:: Dataset excerpts ::
(* ===== verification/WalFmt.v ===== *)
(** The write-ahead log's format: [src/src/walfmt.h], the record [produce]
    builds and the pump stamps ([src/src/wal.c]), the CONTROL file of the same
    file, and the reader [src/src/walscan.c].

    A segment is a header (magic, generation) and records, each a length, a
    checksum and the generation echo before its payload.  The reader stops at
    the first thing that is not a record of its segment's generation.  Proved:
    what was written is read back, in order, field by field; a record of an
    older life of the segment is never read; a segment cut anywhere yields
    exactly the records that lie whole before the cut; and segments are read in
    generation order. *)

From stdpp Require Import base tactics list numbers sorting.
From S2P Require Import Prelude HtBase Crc32c.
#[local] Open Scope Z_scope.

(** * Little-endian fields *)

Definition w16 (v : Z) : bytes := [u8 v; u8 (Z.shiftr v 8)].
Definition w32 (v : Z) : bytes := [u8 v; u8 (Z.shiftr v 8); u8 (Z.shiftr v 16); u8 (Z.shiftr v 24)].
Definition w64 (v : Z) : bytes := w32 (u32 v) ++ w32 (u32 (Z.shiftr v 32)).

(** The byte at [p[i]] of a buffer that covers it. *)
Definition at_ (p : bytes) (i : nat) : Z := default 0 (p !! i).

Definition r16 (p : bytes) : Z := u16 (Z.lor (at_ p 0) (Z.shiftl (at_ p 1) 8)).
Definition r32 (p : bytes) : Z :=
  Z.lor (Z.lor (Z.lor (at_ p 0) (Z.shiftl (at_ p 1) 8)) (Z.shiftl (at_ p 2) 16)) (Z.shiftl (at_ p 3) 24).
Definition r64 (p : bytes) : Z := Z.lor (r32 p) (Z.shiftl (r32 (drop 4 p)) 32).

#[global] Arguments w16 : simpl never.
#[global] Arguments w32 : simpl never.
#[global] Arguments w64 : simpl never.
#[global] Arguments r16 : simpl never.
#[global] Arguments r32 : simpl never.
#[global] Arguments r64 : simpl never.

(** * Record types *)

Definition PC_WAL_MAGIC : Z := 0x4C574350.
Definition PC_WAL_HDR : nat := 8.
Definition PC_WAL_RECHDR : nat := 12.
Definition PC_WAL_T_UPSERT : Z := 1.
Definition PC_WAL_T_DEL : Z := 2.
Definition PC_WAL_T_TOUCH : Z := 3.
Definition PC_WAL_T_UPSERT_V : Z := 4.
Definition PC_WAL_T_TOUCH_V : Z := 5.
Definition PC_WAL_T_COL_CREATE : Z := 6.
Definition PC_WAL_T_COL_DROP : Z := 7.
Definition PC_WAL_T_COL_RENAME : Z := 8.
Definition PC_WAL_T_DEL_N : Z := 9.

Definition PC_WAL_T_KNOWN (t : Z) : bool := (PC_WAL_T_UPSERT <=? t) && (t <=? PC_WAL_T_DEL_N).
Definition PC_WAL_T_HASVER (t : Z) : bool := (t =? PC_WAL_T_UPSERT_V) || (t =? PC_WAL_T_TOUCH_V).
Definition PC_WAL_HDRLEN (t : Z) : Z :=
  if t =? PC_WAL_T_UPSERT_V then 33 else if PC_WAL_T_HASVER t then 32 else 24.

Definition MAX_REC : Z := Z.of_nat PC_WAL_RECHDR + 32 + 255 + PCACHE_CELL_MAX.

(** * Writing *)

Record wal_rec := mk_wal {
  wr_type : Z; wr_col : bytes; wr_key : bytes; wr_val : bytes;
  wr_exp : Z; wr_seq : Z; wr_ver : Z; wr_flags : Z;
}.

(** The record as [produce] lays it in its scratch: checksum and generation
    zero, for the log's thread to stamp. *)
Definition wal_payload (r : wal_rec) : bytes :=
  [u8 (wr_type r); u8 (zlen (wr_col r))] ++ w16 (zlen (wr_key r)) ++ w32 (zlen (wr_val r)) ++
  w64 (wr_exp r) ++ w64 (wr_seq r) ++
  (if PC_WAL_T_HASVER (wr_type r) then w64 (wr_ver r) else []) ++
  (if PC_WAL_HDRLEN (wr_type r) =? 33 then [wr_flags r] else []) ++
  wr_col r ++ wr_key r ++ wr_val r.

Definition payload_len (r : wal_rec) : Z :=
  PC_WAL_HDRLEN (wr_type r) + zlen (wr_col r) + zlen (wr_key r) + zlen (wr_val r).

(** [None]: over the largest record, counted as dropped. *)
Definition produce_rec (r : wal_rec) : option bytes :=
  let pl := u32 (payload_len r) in
  let need := u32 (Z.of_nat PC_WAL_RECHDR + pl) in
  if need >? MAX_REC then None else Some (w32 pl ++ w32 0 ++ w32 0 ++ wal_payload r).

(** [w32(p + off, v)] into a record. *)
Definition poke32 (b : bytes) (off : nat) (v : Z) : bytes := take off b ++ w32 v ++ drop (off + 4) b.

(** The pump's stamp: the generation of the segment it lands in, then the
    checksum of all that follows the checksum. *)
Definition wal_stamp (gen : Z) (b : bytes) : bytes :=
  let b := poke32 b 8 gen in
  poke32 b 4 (crc32c_sw 0 (drop 8 b)).

Definition seg_write_header (gen : Z) : bytes := w32 PC_WAL_MAGIC ++ w32 gen.

(** * Reading *)

Inductive wal_item : Type :=
  | IRec (r : wal_rec)
  | IUnknown (type : Z).              (* a newer build's, handed on unparsed *)

Inductive wal_why : Type := WEnd | WTorn | WStale.

(** [pread]: [None] for a short read. *)
Definition pread (file : bytes) (n off : nat) : option bytes :=
  let b := take n (drop off file) in
  if (length b =? n)%nat then Some b else None.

:: Work to be completed ::
When you respond, give the whole listing again exactly as written.

:: Output below ::
(* ===== verification/WalFmt.v ===== *)
(** The write-ahead log's format: [src/src/walfmt.h], the record [produce]
    builds and the pump stamps ([src/src/wal.c]), the CONTROL file of the same
    file, and the reader [src/src/walscan.c].

    A segment is a header (magic, generation) and records, each a length, a
    checksum and the generation echo before its payload.  The reader stops at
    the first thing that is not a record of its segment's generation.  Proved:
    what was written is read back, in order, field by field; a record of an
    older life of the segment is never read; a segment cut anywhere yields
    exactly the records that lie whole before the cut; and segments are read in
    generation order. *)

From stdpp Require Import base tactics list numbers sorting.
From S2P Require Import Prelude HtBase Crc32c.
#[local] Open Scope Z_scope.

(** * Little-endian fields *)

Definition w16 (v : Z) : bytes := [u8 v; u8 (Z.shiftr v 8)].
Definition w32 (v : Z) : bytes := [u8 v; u8 (Z.shiftr v 8); u8 (Z.shiftr v 16); u8 (Z.shiftr v 24)].
Definition w64 (v : Z) : bytes := w32 (u32 v) ++ w32 (u32 (Z.shiftr v 32)).

(** The byte at [p[i]] of a buffer that covers it. *)
Definition at_ (p : bytes) (i : nat) : Z := default 0 (p !! i).

Definition r16 (p : bytes) : Z := u16 (Z.lor (at_ p 0) (Z.shiftl (at_ p 1) 8)).
Definition r32 (p : bytes) : Z :=
  Z.lor (Z.lor (Z.lor (at_ p 0) (Z.shiftl (at_ p 1) 8)) (Z.shiftl (at_ p 2) 16)) (Z.shiftl (at_ p 3) 24).
Definition r64 (p : bytes) : Z := Z.lor (r32 p) (Z.shiftl (r32 (drop 4 p)) 32).

#[global] Arguments w16 : simpl never.
#[global] Arguments w32 : simpl never.
#[global] Arguments w64 : simpl never.
#[global] Arguments r16 : simpl never.
#[global] Arguments r32 : simpl never.
#[global] Arguments r64 : simpl never.

(** * Record types *)

Definition PC_WAL_MAGIC : Z := 0x4C574350.
Definition PC_WAL_HDR : nat := 8.
Definition PC_WAL_RECHDR : nat := 12.
Definition PC_WAL_T_UPSERT : Z := 1.
Definition PC_WAL_T_DEL : Z := 2.
Definition PC_WAL_T_TOUCH : Z := 3.
Definition PC_WAL_T_UPSERT_V : Z := 4.
Definition PC_WAL_T_TOUCH_V : Z := 5.
Definition PC_WAL_T_COL_CREATE : Z := 6.
Definition PC_WAL_T_COL_DROP : Z := 7.
Definition PC_WAL_T_COL_RENAME : Z := 8.
Definition PC_WAL_T_DEL_N : Z := 9.

Definition PC_WAL_T_KNOWN (t : Z) : bool := (PC_WAL_T_UPSERT <=? t) && (t <=? PC_WAL_T_DEL_N).
Definition PC_WAL_T_HASVER (t : Z) : bool := (t =? PC_WAL_T_UPSERT_V) || (t =? PC_WAL_T_TOUCH_V).
Definition PC_WAL_HDRLEN (t : Z) : Z :=
  if t =? PC_WAL_T_UPSERT_V then 33 else if PC_WAL_T_HASVER t then 32 else 24.

Definition MAX_REC : Z := Z.of_nat PC_WAL_RECHDR + 32 + 255 + PCACHE_CELL_MAX.

(** * Writing *)

Record wal_rec := mk_wal {
  wr_type : Z; wr_col : bytes; wr_key : bytes; wr_val : bytes;
  wr_exp : Z; wr_seq : Z; wr_ver : Z; wr_flags : Z;
}.

(** The record as [produce] lays it in its scratch: checksum and generation
    zero, for the log's thread to stamp. *)
Definition wal_payload (r : wal_rec) : bytes :=
  [u8 (wr_type r); u8 (zlen (wr_col r))] ++ w16 (zlen (wr_key r)) ++ w32 (zlen (wr_val r)) ++
  w64 (wr_exp r) ++ w64 (wr_seq r) ++
  (if PC_WAL_T_HASVER (wr_type r) then w64 (wr_ver r) else []) ++
  (if PC_WAL_HDRLEN (wr_type r) =? 33 then [wr_flags r] else []) ++
  wr_col r ++ wr_key r ++ wr_val r.

Definition payload_len (r : wal_rec) : Z :=
  PC_WAL_HDRLEN (wr_type r) + zlen (wr_col r) + zlen (wr_key r) + zlen (wr_val r).

(** [None]: over the largest record, counted as dropped. *)
Definition produce_rec (r : wal_rec) : option bytes :=
  let pl := u32 (payload_len r) in
  let need := u32 (Z.of_nat PC_WAL_RECHDR + pl) in
  if need >? MAX_REC then None else Some (w32 pl ++ w32 0 ++ w32 0 ++ wal_payload r).

(** [w32(p + off, v)] into a record. *)
Definition poke32 (b : bytes) (off : nat) (v : Z) : bytes := take off b ++ w32 v ++ drop (off + 4) b.

(** The pump's stamp: the generation of the segment it lands in, then the
    checksum of all that follows the checksum. *)
Definition wal_stamp (gen : Z) (b : bytes) : bytes :=
  let b := poke32 b 8 gen in
  poke32 b 4 (crc32c_sw 0 (drop 8 b)).

Definition seg_write_header (gen : Z) : bytes := w32 PC_WAL_MAGIC ++ w32 gen.

(** * Reading *)

Inductive wal_item : Type :=
  | IRec (r : wal_rec)
  | IUnknown (type : Z).              (* a newer build's, handed on unparsed *)

Inductive wal_why : Type := WEnd | WTorn | WStale.

(** [pread]: [None] for a short read. *)
Definition pread (file : bytes) (n off : nat) : option bytes :=
  let b := take n (drop off file) in
  if (length b =? n)%nat then Some b else None.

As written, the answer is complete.